Comparative analysis of autologous platelet-rich plasma and topical insulin injections on wound healing outcomes in patients with diabetic foot ulcers: a retrospective study
DOI:
https://doi.org/10.18203/2349-2902.isj20251533Keywords:
Diabetic foot ulcer, Wound healing, Autologous platelet-rich plasma, Topical insulin, Granulation tissue, Re-intervention rateAbstract
Background: Diabetes mellitus is a chronic condition leading to high blood sugar due to pancreatic dysfunction, insulin resistance, or decreased insulin production. Among diabetics, 4–10% develop diabetic foot ulcers (DFUs), with elderly patients at higher risk. A cost-effective and efficient treatment approach is needed for prolonged ulcers. Insulin promotes wound healing through molecular mechanisms involving AKT and ERK pathways.
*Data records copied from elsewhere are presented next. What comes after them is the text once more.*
(** C8.  For every translation table, [sqlForPartialUpdate] on the empty
    field mapping throws [BadRequestError("No data")]; no [setCols] and no
    [values] come back. *)
Theorem sqlForPartialUpdate_no_data (jsToSql : JS.object) :
  sqlForPartialUpdate [] jsToSql = inl (BadRequestError "No data")
  /\ forall u, sqlForPartialUpdate [] jsToSql <> inr u.
Proof.
  split; [reflexivity | discriminate].
Qed.

(** ** Listing: the recognized keys *)

Lemma keys_of_object (o : JS.object) : keys_of (AObject o) = inr (JS.keys o).
Proof. reflexivity. Qed.

Lemma invalid_keys_nonempty (valid keys : list string) (k : string) :
  In k keys -> JS.str_mem k valid = false ->
  Nat.eqb (length (filter (fun k => negb (JS.str_mem k valid)) keys)) 0 = false.
Proof.
  intros Hin Hk.
  assert (H : In k (filter (fun k => negb (JS.str_mem k valid)) keys)).
  { apply filter_In. split; [assumption | now rewrite Hk]. }
  destruct (filter _ keys); [contradiction | reflexivity].
Qed.

Lemma invalid_key_named (valid keys : list string) (k before after : string) :
  In k keys -> JS.str_mem k valid = false ->
  occurs_in k
    (before
       ++ String.concat "," (filter (fun k => negb (JS.str_mem k valid)) keys)
       ++ after).
Proof.
  intros Hin Hk. apply occurs_in_context, occurs_in_concat, filter_In.
  split; [assumption | now rewrite Hk].
Qed.

(** C4.  For every filter mapping with at least one key outside the
    entity's [validParams], [findAll] throws a [BadRequestError] without
    having called [db.query], and every key outside [validParams] occurs in
    the message.  The same holds of [findAll] in src/models/job.js. *)
Theorem findAll_rejects_unrecognized_keys
  (e : entity) (query : JS.object) (k0 : string) :
  In k0 (JS.keys query) ->
  JS.str_mem k0 (recognized e) = false ->
  exists message,
    findAll e (AObject query) = Throw (BadRequestError message)
    /\ (e = Position ->
        ModelsJob.findAll (AObject query) = Throw (BadRequestError message))
    /\ (forall (store : Type) execute (st : store),
          run execute (findAll e (AObject query)) st
          = (st, [], inl (BadRequestError message)))
    /\ forall k,
        In k (JS.keys query) -> JS.str_mem k (recognized e) = false ->
        occurs_in k message.
Proof.
  intros Hin Hk.
  pose proof (invalid_keys_nonempty (recognized e) (JS.keys query) k0 Hin Hk)
    as Hlen.
  destruct e; cbn [recognized findAll] in *.
  - exists (Job.invalid_message
              (filter (fun k => negb (JS.str_mem k Job.validParams))
                 (JS.keys query))).
    assert (E : Job.findAll (AObject query)
                = Throw (BadRequestError
                           (Job.invalid_message
                              (filter (fun k => negb (JS.str_mem k Job.validParams))
                                 (JS.keys query))))).
    { unfold Job.findAll, Job.checkForBadQueries.
      cbn [JS.default_to]. rewrite keys_of_object. cbn [lift bind].
      rewrite Hlen. reflexivity. }
    split; [exact E|]. split; [|split].
    + intros _. unfold ModelsJob.findAll, ModelsJob.checkForBadQueries.
      cbn [JS.default_to]. rewrite keys_of_object. cbn [lift bind].
      change ModelsJob.validParams with Job.validParams.
      rewrite Hlen. reflexivity.
    + intros store execute st. rewrite E. reflexivity.
    + intros k Hk1 Hk2. unfold Job.invalid_message.
      now apply invalid_key_named.
  - exists (Company.invalid_message
              (filter (fun k => negb (JS.str_mem k Company.validParams))
                 (JS.keys query))).
    assert (E : Company.findAll (AObject query)
                = Throw (BadRequestError
                           (Company.invalid_message
                              (filter
                                 (fun k => negb (JS.str_mem k Company.validParams))
                                 (JS.keys query))))).
    { unfold Company.findAll.
      cbn [JS.default_to]. rewrite keys_of_object. cbn [lift bind].
      rewrite Hlen. reflexivity. }
    split; [exact E|]. split; [|split].
    + discriminate.
    + intros store execute st. rewrite E. reflexivity.
    + intros k Hk1 Hk2. unfold Company.invalid_message.
      now apply invalid_key_named.
Qed.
Platelet-rich plasma (PRP) contains high concentrations of platelets and growth factors that accelerate healing.
Methods: A randomized clinical study of 100 patients with post-debridement DFUs (<10×10 cm²) divided into two groups: Group A received PRP injections, and Group B received topical insulin. Wound healing was assessed on days 3, 7, 14, and 21 based on ulcer size reduction, granulation tissue formation, and need for further intervention. Data were analyzed using Statistical Software, with p<0.05 considered significant.
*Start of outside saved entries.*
(** * pylucam: a shallow embedding of [src/pylucam/lucam.py]

    The module binds the Lumenera camera library through cffi.  The
    embedding follows the file top to bottom: the string helpers used by
    [LucamCamera._property_value], the [LucamError.CODES] table, the
    [Format] and [Snapshot] marshallers, and the [LucamCamera] session,
    whose methods are programs of a small state-and-exception monad that
    records every call into the bound library. *)

From Stdlib Require Import ZArith String Ascii List Bool Lia.
From stdpp Require Import base option list gmap strings.

Local Open Scope Z_scope.
Local Open Scope string_scope.

(** ** Python [str] operations

    Property names are taken as text over code points below 128 (they
    become symbol names of a C header); on that range the definitions
    below are [str.upper], [str.split] without arguments, [str.join],
    the substring test [in], [str.replace] and the one regular
    expression the module uses. *)
Module PyStr.

(** The character class [[A-Z]] of the pattern [r"([A-Z])"]. *)
Definition is_AZ (c : ascii) : bool :=
  let n := nat_of_ascii c in ((65 <=? n) && (n <=? 90))%nat.

(** [str.isspace] below 128: tab, LF, VT, FF, CR, the separators
    0x1c to 0x1f, and the space. *)
Definition isspace (c : ascii) : bool :=
  let n := nat_of_ascii c in
  (((9 <=? n) && (n <=? 13)) || ((28 <=? n) && (n <=? 32)))%nat.

Definition upper_char (c : ascii) : ascii :=
  let n := nat_of_ascii c in
  if ((97 <=? n) && (n <=? 122))%nat then ascii_of_nat (n - 32) else c.

(** [s.upper()] *)
Fixpoint upper (s : string) : string :=
  match s with
  | EmptyString => EmptyString
  | String c s' => String (upper_char c) (upper s')
  end.

(** [re.sub(r"([A-Z])", r" \1", s)]: every capital letter is replaced
    by a space followed by itself. *)
Fixpoint sub_capitals (s : string) : string :=
  match s with
  | EmptyString => EmptyString
  | String c s' =>
      if is_AZ c then String " " (String c (sub_capitals s'))
      else String c (sub_capitals s')
  end.

(** The word collected so far, emitted when it is not empty. *)
Definition emit (cur : string) : list string :=
  match cur with EmptyString => [] | _ => [cur] end.

Fixpoint split_go (cur : string) (s : string) : list string :=
  match s with
  | EmptyString => emit cur
  | String c s' =>
      if isspace c then emit cur ++ split_go EmptyString s'
      else split_go (cur ++ String c EmptyString) s'
  end.

(** [s.split()]: the maximal runs of non-whitespace characters. *)
Definition split (s : string) : list string := split_go EmptyString s.

(** [sep.join(l)] *)
Fixpoint join (sep : string) (l : list string) : string :=
  match l with
  | [] => EmptyString
  | [w] => w
  | w :: l' => w ++ sep ++ join sep l'
  end.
Results: The PRP group had a mean age of 57.18 years, and the Topical Insulin group, 56.28 years (p=0.36). PRP showed superior granulation tissue formation (59.88±1.30 vs. 44.48±1.71 at day 21), shorter hospital stays (21.34 vs. 30.94 days, p=0.0001), and fewer re-interventions (36% vs. 62%, p=0.009).
Conclusion: The findings consistently show that PRP outperforms Topical Insulin in key areas such as reducing ulcer size, promoting granulation tissue growth, shortening hospital stays, reduced need for re-interventions.